The rest of the morning went well, although they finished more than an hour late. Mr van Doorninck was meticulously drawing the muscle sheath together, oblivious of time. He lifted an eyebrow at Peter to remove the clamps and swab the wound ready for him to stitch and put out an outsize gloved hand for the needleholder which Deborah was holding ready. He took it without a glance and paused to straighten his back. ‘Anything for this afternoon, Sister?’ he enquired conversationally.
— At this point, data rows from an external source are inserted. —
(* ===== verification/Liquidator.v ===== *)
(** handlers/liquidator.rs: settling matured loans and liquidating the
    under-water ones, with the amount to repay chosen from the keeper's balance. *)

From Stdlib Require Import ZArith Lia SpecFloat.
From stdpp Require Import gmap strings list pretty.
From S2P Require Import Prelude Solana State Effects Logic Rpc Util ChainReader BankRegistry Config SwbCranker Handlers Promoter.

Local Open Scope crank_scope.

(** ** Definitions *)

Definition liquidator_set : KeySet Pubkey := {|
  ks_get := if_liquidator;
  ks_put s i := mkInflight (if_promoter i) s (if_claimer i) (if_curator i) (if_match i);
  ks_get_put _ _ := eq_refl;
  ks_put_get i := match i with mkInflight _ _ _ _ _ => eq_refl end;
  ks_put_put _ _ _ := eq_refl |}.

Definition REPAY_FULL : Z := 0.
Definition STATIC_LTV_PREFILTER_BPS : Z := 10500.

(** *** The static ratio, in binary64 *)

(** [z as f64], rounded to nearest even. *)
Definition f64_of_int (z : Z) : spec_float := binary_normalize 53 1024 z 0 false.

(** Rust's saturating [x as u32], which truncates toward zero. *)
Definition f64_as_u32 (x : spec_float) : Z :=
  match x with
  | S754_finite s m e =>
      let v := (if 0 <=? e then Z.pos m * 2 ^ e else Z.pos m / 2 ^ (- e))%Z in
      if s then 0%Z else Z.min v U32_MAX
  | S754_infinity false => U32_MAX
  | _ => 0%Z
  end.

(** [x.clamp(lo, hi)]. *)
Definition f64_clamp (x lo hi : spec_float) : spec_float :=
  if SFltb x lo then lo else if SFltb hi x then hi else x.

Definition static_accrued_ratio_bps (outstanding principal : Z) : Z :=
  if (principal =? 0)%Z then 0%Z
  else
    let ratio := SFmul 53 1024 (SFdiv 53 1024 (f64_of_int outstanding) (f64_of_int principal))
                   (f64_of_int 10000) in
    f64_as_u32 (f64_clamp ratio (S754_zero false) (f64_of_int U32_MAX)).

(** *** Eligibility *)

(** [extra_buffer] is [as_secs() as i64]; the sum with the grace period wraps in
    a release build. *)
Definition effective_grace (grace_period_seconds : Z) (buffer : Duration) : Z :=
  i64_wrap_add grace_period_seconds (to_signed 64 (as_secs buffer)).

Section liquidator.
Context {X : Type} `{!Env X} {CR : Crates} {YD : YDelta}.
Implicit Types ctx : HandlerContext.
‘Not until three o’clock, sir.’ She glanced at Peter, who would be taking the cases. ‘A baby for a gallows frame and a couple of Colles.’
‘So you will be free for our evening together?’
‘Yes, sir.’ Hadn’t she already said so? she asked herself vexedly, and threaded another needle, aware of the pricked ears and held breaths around her and Peter’s swift, astonished look.
Mr van Doorninck held out his needleholder for her to insert the newly threaded needle. He said deliberately so that everyone could hear, ‘Sister Culpeper and I are engaged to be married, so we are—er—celebrating this evening.’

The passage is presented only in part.